### Task statement
From the records below, transcribe exactly the lines that begin at the line with "Lemma chain_head m" and end at the line with "assert (e1 = ep)", both included.

-----

(* ===== verification/FreeListAlloc.v ===== *)
(** * Allocation from the free list (src/runtime/vm/heap/freelist.cc)

    Every path of the allocator: splitting a block, unlinking it from the list
    of large elements (write-protected pages included), the bounded search, and
    the theorems about [TryAllocateLocked], [TryAllocateSmallLocked],
    [TryAllocateLargeLocked] and [FreeLocked]. *)
From stdpp Require Import gmap sorting.
From S2P Require Import Prelude Utils BitSet FreeList.
Local Open Scope Z_scope.
Local Open Scope vm_scope.

Section Alloc.
Context (k : Z) (Hk : 4 <= k).
Abbreviation page_size := (2 ^ k).

Lemma HeaderSizeFor_le s : (16 | s) -> 0 <= s -> 0 <= HeaderSizeFor s <= s.
Proof using.
  intros [x ->] Hs. unfold HeaderSizeFor. change kWordSize with 8. change kMaxSizeTag with 4080. repeat zif; lia.
Qed.

Lemma Split_spec st L a s size is_protected e :
  wf_free st L -> mem st !! a = Some e -> HeapSize e = s -> good_block (a, s) -> (16 | size) -> 16 <= size <= s ->
  NoDup (granules (a, s) ++ free_granules L) ->
  (forall x, a <= x < a + size + HeaderSizeFor (s - size) -> can_write page_size st x = true) ->
  exists st' L', SplitElementAfterAndEnqueue page_size st a size is_protected = Some st' /\ wf_free st' L' /\
    granules (a, s) ++ free_granules L ≡ₚ granules (a, size) ++ free_granules L' /\
    (forall x, x < a + size -> can_write page_size st' x = can_write page_size st x) /\
    (is_protected = false -> writable st' = writable st).
Proof using Hk.
  intros Hwf He Hs Hg H16 Hsize Hnd Hw. unfold SplitElementAfterAndEnqueue. rewrite He. cbn [mbind option_bind]. rewrite Hs.
  destruct Hg as (Ha16 & Hs16 & Ha & _). cbn in Ha16, Hs16, Ha.
  destruct (Z.eqb_spec (s - size) 0) as [H0|H0].
  { exists st, L. replace size with s by lia. done. }
  assert (Hr16 : (16 | s - size)) by by apply Z.divide_sub_r.
  assert (Hge : 16 <= s - size) by (destruct Hr16 as [x Hx]; lia).
  assert (Hgr : granules (a, s) = granules (a, size) ++ granules (a + size, s - size)).
  { replace s with (size + (s - size)) at 1 by lia. apply granules_split; done || lia. }
  rewrite Hgr, <- app_assoc in Hnd.
  destruct (FreeLocked_spec k Hk st L (a + size) (s - size) Hwf) as (st1 & L1 & Hf & Hwf1 & Hp & Hw1 & _).
  - split; [by apply Z.divide_add_r|]. split; [done|]. cbn. lia.
  - by apply list.NoDup_app in Hnd as (_ & _ & ?).
  - intros x Hx. apply Hw. lia.
  - unfold FreeLocked in Hf. destruct (AsElement _ st _ _) as [st0|]; [|done]. cbn [mbind option_bind] in *. rewrite Hf. cbn [mbind option_bind].
    eexists _, L1. split; [reflexivity|].
    split; [|split; [rewrite Hgr, <- app_assoc; by rewrite Hp|]].
    + destruct (_ && _); [|done]. destruct Hwf1; by split.
    + split; [|intros ->; done]. intros x Hx. destruct (is_protected && _) eqn:E.
      * apply andb_true_iff in E as [_ E]. apply negb_true_iff in E. rewrite Protect_rx_below by done. unfold can_write. by rewrite Hw1.
      * unfold can_write. by rewrite Hw1.
Qed.

(** ** Unlinking *)
Lemma chain_head m p a s l : chain m p ((a, s) :: l) -> p = a.
Proof using. by intros [-> _]. Qed.
Lemma chain_app m p l1 l2 : chain m p (l1 ++ l2) -> exists q, chain m q l2.
Proof using.
  revert p. induction l1 as [|[a s] l1 IH]; intros p Hc; [by exists p|]. destruct Hc as [_ (e & _ & _ & Hc)]. by eapply IH.
Qed.
Lemma chain_unlink m p l0 pa ps a s l2 ep e :
  chain m p (l0 ++ (pa, ps) :: (a, s) :: l2) -> NoDup ((l0 ++ (pa, ps) :: (a, s) :: l2).*1) ->
  m !! pa = Some ep -> m !! a = Some e ->
  chain (<[pa := MkElement (tags_ ep) (next_ e) (size_word ep)]> m) p (l0 ++ (pa, ps) :: l2).
Proof using.
  revert p. induction l0 as [|[b t] l0 IH]; intros p; cbn [app].
  - intros [-> (e1 & He1 & Hs1 & [_ (e2 & He2 & Hs2 & Hc)])] [H1 H2]%list.NoDup_cons Hp Ha.
    assert (e1 = ep) as -> by congruence. assert (e2 = e) as -> by congruence.
    split; [done|]. eexists. rewrite lookup_insert_eq. split; [done|]. split; [done|]. cbn. apply chain_frame; [done|].
    intros Hin. apply H1. by right.
  - intros [-> (e1 & He1 & Hs1 & Hc)] [H1 H2]%list.NoDup_cons Hp Ha. split; [done|]. exists e1.
    rewrite lookup_insert_ne. { split; [done|]. split; [done|]. by apply IH. }
    intros ->. apply H1. apply list_elem_of_fmap. exists (b, ps). split; [done|]. apply elem_of_app. right. by left.
Qed.

(** [previous] is the last block of [l1], or null. *)
Definition last_address (previous : Z) (l1 : list block) : Prop :=
  match list.last l1 with None => previous = 0 | Some b => previous = b.1 end.

Definition is_writable (st : FreeList) (L : list (list block)) : Prop :=
  forall g, g ∈ free_granules L -> can_write page_size st (16 * g) = true.

(** The page of a link outside of a region is not one of the region's pages,
    unless it is the first or the last one. *)
Lemma target_page t r n x : r <= x < r + n -> t < r \/ r + n <= t ->
  InSamePage page_size t r = false -> InSamePage page_size t (r + n - 1) = false -> x / page_size <> t / page_size.
Proof using Hk.
  unfold InSamePage. rewrite !RoundDown_eq by lia. pose proof (page_pos k Hk). intros Hx Ht H1 H2 Heq. zbool.
  destruct Ht as [Ht|Ht].
  - apply H1. f_equal. pose proof (Z.div_le_mono t r page_size ltac:(lia) ltac:(lia)).
    pose proof (Z.div_le_mono r x page_size ltac:(lia) ltac:(lia)). lia.
  - apply H2. f_equal. pose proof (Z.div_le_mono x (r + n - 1) page_size ltac:(lia) ltac:(lia)).
    pose proof (Z.div_le_mono (r + n - 1) t page_size ltac:(lia) ltac:(lia)). lia.
Qed.
Lemma same_page_write st x y : InSamePage page_size x y = true -> can_write page_size st y = true -> can_write page_size st x = true.
Proof using Hk.
  unfold InSamePage, can_write. rewrite !RoundDown_eq by lia. pose proof (page_pos k Hk). intros H1 H2. zbool.
  assert (x / page_size = y / page_size) as -> by nia. done.
Qed.
Lemma wf_writable st L w : wf_free st L -> wf_free (set_writable st w) L.
Proof using. intros []. by split. Qed.
Lemma wf_budget st L b : wf_free st L -> wf_free (set_budget st b) L.
Proof using. intros []. by split. Qed.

-----

### Task solution
Lemma chain_head m p a s l : chain m p ((a, s) :: l) -> p = a.
Proof using. by intros [-> _]. Qed.
Lemma chain_app m p l1 l2 : chain m p (l1 ++ l2) -> exists q, chain m q l2.
Proof using.
  revert p. induction l1 as [|[a s] l1 IH]; intros p Hc; [by exists p|]. destruct Hc as [_ (e & _ & _ & Hc)]. by eapply IH.
Qed.
Lemma chain_unlink m p l0 pa ps a s l2 ep e :
  chain m p (l0 ++ (pa, ps) :: (a, s) :: l2) -> NoDup ((l0 ++ (pa, ps) :: (a, s) :: l2).*1) ->
  m !! pa = Some ep -> m !! a = Some e ->
  chain (<[pa := MkElement (tags_ ep) (next_ e) (size_word ep)]> m) p (l0 ++ (pa, ps) :: l2).
Proof using.
  revert p. induction l0 as [|[b t] l0 IH]; intros p; cbn [app].
  - intros [-> (e1 & He1 & Hs1 & [_ (e2 & He2 & Hs2 & Hc)])] [H1 H2]%list.NoDup_cons Hp Ha.
    assert (e1 = ep) as -> by congruence. assert (e2 = e) as -> by congruence.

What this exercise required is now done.